At the risk of getting too technical, the old films page was basically two systems that were loosely tied together. The first system was a single really big glorified text file. This text file contained all of the film titles, their banner images, their previews, their descriptions, and their view links. This text file, in its entirety, would be downloaded to the user every time they viewed or refreshed the page. This would result in long load times, because it had to download everything, and then sort it all out and construct the web page, hiding all of the irrelevant data.

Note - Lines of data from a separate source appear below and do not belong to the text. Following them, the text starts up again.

(* ===== verification/RadiusFixture.v ===== *)
(** * RADIUS on a small network

    The witnesses of the theorems about the codec and the server, with checksums
    for the hashes, and what the comments in the code do not say. *)

From Stdlib Require Import NArith Lia.
From stdpp Require Import sorting.
From S2P Require Import Prelude Permission Json AuditLog RoleStore Web Delegation Auth Users.
From S2P Require Import Login.
From S2P Require Import Fixture LoginFixture Steps Aat Snmp SnmpTheorems.
From S2P Require Import Nac NacPolicy NacLogic NacFixture.
From S2P Require Import Ip Subnet Radius RadiusServer.
From S2P Require Import RadiusServerTheorems RadiusSessions.

Definition demo_md5 (l : list N) : list N := replicate 16 (foldl N.add 0 l mod 256)%N.
Definition demo_hmac (k l : list N) : list N := demo_md5 (k ++ l).
Lemma demo_md5_ok l : length (demo_md5 l) = 16 ∧ Forall is_byte (demo_md5 l).
Proof. split; [done|]. apply Forall_replicate, N.mod_lt. done. Qed.
Lemma demo_hmac_ok k l : length (demo_hmac k l) = 16 ∧ Forall is_byte (demo_hmac k l).
Proof. apply demo_md5_ok. Qed.

#[export] Instance demo_sql_text : SqlText := {|
  text_leb _ _ := true; sql_upper := to_ascii_uppercase; sql_upper_ascii s _ := eq_refl |}.

(** ** A site with one client and two devices *)

Definition MAC : rstr := #"aa:bb:cc:dd:ee:01".
Definition seen (id : Uuid) (trust : TrustState) (at_ : N) : NetworkDevice :=
  mkDevice id #"10.0.9.5" None (Some #"AA:BB:CC:DD:EE:01") Iot trust None None 0 at_.
Definition radius_site (unknown : rstr) (ds : list NetworkDevice) (out : nat → bool) : Nac :=
  mkNac _ (mkSite demo_db {[ PANOPTICON_QUARANTINE_VLAN := num 99; PANOPTICON_RADIUS_UNKNOWN_ACTION := Str unknown ]}
             default_limiter [])
    ∅ [] ds ∅ ∅ {[ 80%N := mkRadiusClient 80 #"edge" #"10.0.0.0/24" #"s3cr3t" true ]} ∅ (mkDemoNet ∅ [] : Net) 1000 out.
Definition only (n : nat) : nat → bool := Nat.eqb n.
Definition nas : IpAddr := IpV4 167772162.

(** An Access-Request for the device, as the switch at 10.0.0.2 sends it. *)
Definition request_auth : list N := replicate 16 17%N.
Definition access_request (mac : rstr) : list N :=
  wire CODE_ACCESS_REQUEST 7 request_auth [(ATTR_USER_NAME, bytes mac); (ATTR_CALLING_STATION_ID, bytes mac)].
Definition answer_to (s : Nac) : option (option (list N)) :=
  (run (handle_auth demo_md5 demo_hmac demo_cipher nas (access_request MAC)) s).1.
(** The code and the attributes of an answer. *)
Definition said (r : option (option (list N))) : option (N * list (N * list N)) :=
  match r with
  | Some (Some resp) => match Packet.parse resp with Some (Some q) => Some (pk_code q, pk_attributes q) | _ => None end
  | _ => None
  end.

(** An untrusted device goes to the quarantine VLAN. *)
Example untrusted_quarantined :
  said (answer_to (radius_site #"reject" [seen 50 Untrusted 900] never)) = Some (CODE_ACCESS_ACCEPT, vlan_attributes 99).
Proof. vm_compute. reflexivity. Qed.

(** When the lookup of the device fails, it is treated as one that is not known,
    and an untrusted device is let in without a VLAN. *)
Example lookup_failure_admits :
  said (answer_to (radius_site #"accept" [seen 50 Untrusted 900] (only 1))) = Some (CODE_ACCESS_ACCEPT, []).
Proof. vm_compute. reflexivity. Qed.

(** When the policy cannot be read, a device that it says to reject is let in. *)
Example policy_failure_admits :
  said (answer_to (radius_site #"reject" [] never)) = Some (CODE_ACCESS_REJECT, []) ∧
  said (answer_to (radius_site #"reject" [] (only 5))) = Some (CODE_ACCESS_ACCEPT, []).
Proof. vm_compute. split; reflexivity. Qed.

(** A device that was marked untrusted and then turned up under another address
    has a second row, which is newer and says nothing: it is let in. *)
Example new_address_admits :
  said (answer_to (radius_site #"accept" [seen 50 Untrusted 900; seen 51 TrustUnknown 950] never)) =
    Some (CODE_ACCESS_ACCEPT, []).
Proof. vm_compute. reflexivity. Qed.

(** Twelve hexadecimal digits anywhere in a text make a MAC. *)
Example mac_from_words : normalize_mac #"Feb. 2024, dead by" = Some #"fe:b2:02:4d:ea:db".
Proof. vm_compute. reflexivity. Qed.

(** A port past 65535 is accepted by the form and truncated at start. *)
Definition port_form : RadiusSettingsForm :=
  mkRadiusSettingsForm #"tok" true 70000 0 0 0 #"quarantine" #"accept".
Example port_truncated :
  check_settings port_form = Ok () ∧
  (run (spawn_panopticon_radius (Some demo_cipher))
     (run (radius_set_settings fix_jar alice_ctx port_form) (radius_site #"accept" [] never)).2).1 = Some (4464, 1813)%N.
Proof. vm_compute. split; reflexivity. Qed.

(** ** Witnesses *)

Lemma access_request_bytes : Forall is_byte (access_request MAC).
Proof.
  assert (forallb (λ b, (b <? 256)%N) (access_request MAC) = true) as H by (vm_compute; reflexivity).
  apply Forall_forall. intros b Hb. apply N.ltb_lt. eapply forallb_forall in H; [exact H|]. by apply list_elem_of_In.
Qed.
Lemma parse_exact_witness :
  ∃ r, Packet.parse (access_request MAC) = Some r ∧
    ∀ p, r = Some p ↔ packet_ok p ∧ ∃ rest, access_request MAC = pk_raw p ++ rest.
Proof. exact (parse_exact (access_request MAC) access_request_bytes). Defined.

Lemma quarantine_attributes_size :
  (N.of_nat (HEADER_LEN + length (body (with_tag (vlan_attributes 99) true (replicate 16 0%N)))) < 65536)%N.
Proof. vm_compute. reflexivity. Qed.
Lemma response_round_trip_witness :
  ∃ resp p, build_response demo_md5 demo_hmac CODE_ACCESS_ACCEPT 7 request_auth (vlan_attributes 99) #"s3cr3t" true = Some resp ∧
    Packet.parse resp = Some (Some p) ∧ pk_code p = CODE_ACCESS_ACCEPT ∧ pk_id p = 7%N ∧
    (∃ tag, length tag = 16 ∧ pk_attributes p = with_tag (vlan_attributes 99) true tag) ∧
    response_authentic demo_md5 demo_hmac #"s3cr3t" request_auth p.
Proof.
  exact (response_round_trip demo_md5 demo_hmac demo_md5_ok demo_hmac_ok CODE_ACCESS_ACCEPT 7 request_auth (vlan_attributes 99)
    #"s3cr3t" true eq_refl eq_refl eq_refl (proj1 (vlan_attributes_ok 99 eq_refl))
    (proj1 (proj2 (vlan_attributes_ok 99 eq_refl))) quarantine_attributes_size).
Defined.

Definition untrusted_site : Nac := radius_site #"accept" [seen 50 Untrusted 900] never.
Definition the_request : Packet :=
  mkPacket CODE_ACCESS_REQUEST 7 request_auth [(ATTR_USER_NAME, bytes MAC); (ATTR_CALLING_STATION_ID, bytes MAC)] (access_request MAC).
Definition the_answer : list N := match answer_to untrusted_site with Some (Some r) => r | _ => [] end.
Definition the_reply : Packet :=
  match Packet.parse the_answer with Some (Some q) => q | _ => the_request end.
Lemma the_request_parses : Packet.parse (access_request MAC) = Some (Some the_request).
Proof. vm_compute. reflexivity. Qed.
Lemma the_answer_given :
  (run (handle_auth demo_md5 demo_hmac demo_cipher nas (access_request MAC)) untrusted_site).1 = Some (Some the_answer).
Proof. vm_compute. reflexivity. Qed.
Lemma the_reply_parses : Packet.parse the_answer = Some (Some the_reply) ∧ pk_code the_reply = CODE_ACCESS_ACCEPT.
Proof. vm_compute. split; reflexivity. Qed.
Lemma nas_ok : ip_ok nas.
Proof. reflexivity. Qed.

Lemma untrusted_confined_witness :
  credentialed the_request = false ∧ ∃ mac, mab_mac the_request = Resolved mac ∧
    ∀ d, outages untrusted_site 1 = false → find_by_mac untrusted_site mac = Some d → dv_trust_state d = Untrusted →
      let vlan := get_u32 (n_site untrusted_site) PANOPTICON_QUARANTINE_VLAN 0 in
      (0 < vlan)%N ∧ untrusted_action (policy_read untrusted_site) ≠ #"reject" ∧
      ∃ tag, pk_attributes the_reply = with_tag (vlan_attributes vlan) (Packet.has the_request ATTR_MESSAGE_AUTHENTICATOR) tag.
Proof.
  exact (untrusted_confined demo_md5 demo_hmac demo_md5_ok demo_hmac_ok demo_cipher nas (access_request MAC) untrusted_site
    the_request the_answer the_reply access_request_bytes nas_ok the_request_parses the_answer_given (proj1 the_reply_parses)
    (proj2 the_reply_parses)).
Defined.

(** Two sessions of one server, interleaved. *)
Definition says (sid : option rstr) (user ip : option rstr) (stop : bool) : SessionUpdate :=
  mkSessionUpdate user None (Some #"10.0.0.2") None ip sid (Some #"accounting") stop None.
Definition demo_packets : list Packet_in :=
  [mkPacketIn 1 (says (Some #"s1") (Some #"bob") None false) 10; mkPacketIn 2 (says (Some #"s2") (Some #"eve") None false) 11;
   mkPacketIn 3 (says (Some #"s1") None (Some #"10.0.9.5") false) 20; mkPacketIn 4 (says (Some #"s1") None None true) 30].
Definition bobs_session : RadiusSession :=
  mkRadiusSession 1 (Some #"bob") None (Some #"10.0.0.2") None (Some #"10.0.9.5") (Some #"s1") (Some #"accounting") 10 30
    (Some 30%N) None.
Lemma fix_sym a b : name_eqb a b = name_eqb b a.
Proof. cbn. unfold str_eqb. apply bool_decide_ext. by split. Qed.
Lemma fix_trans a b c : name_eqb a b = true → name_eqb b c = true → name_eqb a c = true.
Proof. cbn. rewrite !str_eqb_eq. congruence. Qed.
Lemma demo_packets_ids : NoDup (in_id <$> demo_packets).
Proof. apply (bool_decide_unpack _). vm_compute. exact I. Qed.
Lemma bobs_account : account (#"10.0.0.2", #"s1") demo_packets = Some bobs_session.
Proof. vm_compute. reflexivity. Qed.
Lemma sessions_refine_witness :
  recorded demo_packets !! 1%N = Some bobs_session ∧ row_has (#"10.0.0.2", #"s1") bobs_session = true.
Proof.
  exact (proj2 (sessions_refine fix_sym fix_trans demo_packets (#"10.0.0.2", #"s1") 1 bobs_session demo_packets_ids)
    (conj bobs_account eq_refl)).
Defined.

(** A packet without an identifier is a session of its own, every time. *)
Example anonymous_sessions_multiply :
  size (recorded [mkPacketIn 1 (says None (Some #"bob") None false) 10; mkPacketIn 2 (says None (Some #"bob") None true) 11]) = 2.
Proof. vm_compute. reflexivity. Qed.
(** What can happen once the watermark is [w]: rows become visible, in any order,
    settings change, and ticks run, their statements failing or not.  The flag says
    that no write of the watermark failed so far, and [late] are the rows that were
    behind the watermark when they became visible. *)
Inductive exports (w : LogRow) : bool → list LogRow → Exporter → Prop :=
| exports_start st log :
    w ∈ log → apart log → (∀ r, r ∈ log → timely chrono_ok r) → stored (mkExporter st log []) w →
    exports w true [] (mkExporter st log [])
| exports_append c late s r m :
    exports w c late s → timely chrono_ok r → apart (ex_log s ++ [r]) →
    m ∈ ex_log s → stored s m → key_ltb (row_key m) (row_key r) → exports w c late (append_row r s)
| exports_late c late s r m :
    exports w c late s → timely chrono_ok r → apart (ex_log s ++ [r]) →
    m ∈ ex_log s → stored s m → key_ltb (row_key r) (row_key m) → exports w c (r :: late) (append_row r s)
| exports_setting c late s k v :
    exports w c late s → k ≠ AUDIT_SYSLOG_EXPORT_CURSOR → exports w c late (change_setting k v s)
| exports_tick c late s fails :
    exports w c late s → exports w (c && negb (fails SetCursor)) late (sweep_tick fails s).

(** With the watermark at [m] and the rows [S] sent. *)
Record sent_upto (w : LogRow) (c : bool) (late : list LogRow) (s : Exporter) (m : LogRow) (S : list LogRow) : Prop := {
  up_apart : apart (ex_log s);
  up_timely : ∀ r, r ∈ ex_log s → timely chrono_ok r;
  up_mark : m ∈ ex_log s;
  up_stored : stored s m;
  up_after : key_leb (row_key w) (row_key m);
  up_late : ∀ r, r ∈ late → key_ltb (row_key r) (row_key m);
  up_rows : ∀ r, r ∈ S ↔ r ∈ ex_log s ∧ (r ∉ late) ∧ key_ltb (row_key w) (row_key r) ∧ key_leb (row_key r) (row_key m);
  up_sorted : ascending S;
  up_sublist : (audit_message <$> S) `sublist_of` ex_sent s;
  up_origin : ∀ x, x ∈ ex_sent s →
    ∃ r, r ∈ ex_log s ∧ (r ∉ late) ∧ key_ltb (row_key w) (row_key r) ∧ x = audit_message r;
  up_exact : c = true → ex_sent s = audit_message <$> S }.

Lemma apart_append log r :
  apart log → (∀ x, x ∈ log → key_ltb (row_key x) (row_key r)) → apart (log ++ [r]).
Proof.
  intros [Hn Ha] Hr. assert (∀ x, x ∈ log → ¬ key_leb (row_key r) (row_key x)) as Hlt by (intros x Hx; by apply key_ltb_not, Hr).
  split.
  - apply NoDup_app. split; [done|]. split; [|apply NoDup_singleton]. intros x Hx ->%list_elem_of_singleton.
    apply (Hlt r Hx), key_leb_refl.
  - intros x y. rewrite !elem_of_app, !list_elem_of_singleton. intros [Hx| ->] [Hy| ->] H1 H2; [by apply Ha| | |done].
    + by destruct (Hlt x Hx).
    + by destruct (Hlt y Hy).
Qed.
Lemma encode_cursor_nonempty c : is_empty (encode_cursor c) = false.
Proof. unfold encode_cursor. destruct (Agent.fmt_Z (occurred_at_micros c)) eqn:E; [|done]. done. Qed.
(** The stored cursor determines the row. *)
Lemma stored_watermark_same s m m' :
  apart (ex_log s) → (∀ r, r ∈ ex_log s → timely chrono_ok r) → m ∈ ex_log s → m' ∈ ex_log s →
  stored s m → stored s m' → m = m'.
Proof.
  unfold stored. intros [_ Ha] Ht Hm Hm' H1 H2. rewrite H1 in H2. injection H2 as H2.
  apply (f_equal decode_cursor) in H2. rewrite !(decode_encode_cursor chrono_ok) in H2 by auto. injection H2 as Ho Hi.
  assert (row_key m = row_key m') as E by (unfold row_key; congruence).
  apply Ha; [done|done|rewrite E; apply key_leb_refl..].
Qed.

Lemma sent_start w st log :
  w ∈ log → apart log → (∀ r, r ∈ log → timely chrono_ok r) → stored (mkExporter st log []) w →
  sent_upto w true [] (mkExporter st log []) w [].
Proof.
  intros Hw Ha Ht Hs. split; try done.
  - apply key_leb_refl.
  - intros r Hr. by apply elem_of_nil in Hr.
  - intros r. split; [by intros ?%elem_of_nil|]. intros (_ & _ & H1 & H2). by destruct (key_ltb_not _ _ H1).
  - constructor.
  - intros m Hm. by apply elem_of_nil in Hm.
Qed.
Lemma sent_append w c late s m S r :
  sent_upto w c late s m S → timely chrono_ok r → apart (ex_log s ++ [r]) → key_ltb (row_key m) (row_key r) →
  sent_upto w c late (append_row r s) m S.
Proof.
  intros [] Hr Ha Hlt. split; cbn [append_row ex_log ex_sent]; try done.
  - intros x [Hx| ->%list_elem_of_singleton]%elem_of_app; auto.
  - set_solver.
  - intros x. rewrite up_rows0, elem_of_app, list_elem_of_singleton. split; [tauto|].
    intros ([?| ->] & ? & ? & Hle); [done|]. by destruct (key_ltb_not _ _ Hlt).
  - intros x Hx. destruct (up_origin0 x Hx) as (y & ? & ?). exists y. set_solver.
Qed.
Lemma sent_late w c late s m S r :
  sent_upto w c late s m S → timely chrono_ok r → apart (ex_log s ++ [r]) → key_ltb (row_key r) (row_key m) →
  sent_upto w c (r :: late) (append_row r s) m S.
Proof.
  intros [] Hr Ha Hlt. assert (r ∉ ex_log s) as Hn.
  { destruct Ha as [Hn _]. apply NoDup_app in Hn as (_ & Hd & _). intros Hin. apply (Hd r Hin). set_solver. }
  split; cbn [append_row ex_log ex_sent]; try done.
  - intros x [Hx| ->%list_elem_of_singleton]%elem_of_app; auto.
  - set_solver.
  - intros x [->|?]%elem_of_cons; auto.
  - intros x. rewrite up_rows0, elem_of_app, list_elem_of_singleton, not_elem_of_cons. split; [|tauto].
    intros (? & ? & ? & ?). split_and!; [by left|congruence|done..].
  - intros x Hx. destruct (up_origin0 x Hx) as (y & ? & ? & ?). exists y. rewrite elem_of_app, not_elem_of_cons.
    split; [by left|]. split; [|done]. split; [congruence|done].
Qed.
Lemma sent_setting w c late s m S k v :
  sent_upto w c late s m S → k ≠ AUDIT_SYSLOG_EXPORT_CURSOR → sent_upto w c late (change_setting k v s) m S.
Proof. intros [] Hk. split; try done. unfold stored. cbn. by rewrite lookup_insert_ne. Qed.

The second system in the old films page was the viewing pages themselves. I had to maintain four different web pages for each individual video: A public 720p website, an early-access 1080p website, a 2160p website, and a post-2160p-released 1080p website. On top of this, the old films system had absolutely zero security, as I know people have found as I’ve seen people sharing and pirating the Patreon-exclusive videos rather regularly. The “security” consisted of the fact that I would tag long strings of gibberish to the end of the 1080p and 2160p videos, because people can just guess the filename and get access to the video.

Those are the old systems. The new system, that again we’ve been working on quietly for the past 6 or so months, and we debuted with the public release of Liziverse, is much tighter, more secure, easier for me to manage, and easier for you all to use. First and foremost, instead of being two separate systems tied together with duct-tape and chewing gum, it’s now all a single system—the video player and the main films page are all a single page, instead of a monolithic text-file and a collection of 4 different websites that I have to manage.

And speaking of that monolithic text-file, that has been done away with. Now, everything is stored in a database on the server, and only the information that a user needs is sent. So instead of downloading the pictures and descriptions of all 22 videos as soon as you load the page, you only download them when you click on a film to see it. Much faster and much more responsive.

And perhaps most impressively of all, the new system has built-in security, hooking directly into your Patreon account to sort out access. Instead of needing to manage different websites and obscuring their filenames for public 720p, early-access 1080p, and exclusive 2160p, now everyone uses the same video-player—and they simply choose the quality they want on the player itself, being gated off automatically by their Patron status.

Pirating and sharing exclusive content is of course still possible, and we’re not going to try to install draconian DRM systems to protect them. But it’s a lot more difficult than just copy-pasting the URL around or even just literally guessing the filename. Which is honestly all I care about—a modicum of security without inconvenience the everyday user.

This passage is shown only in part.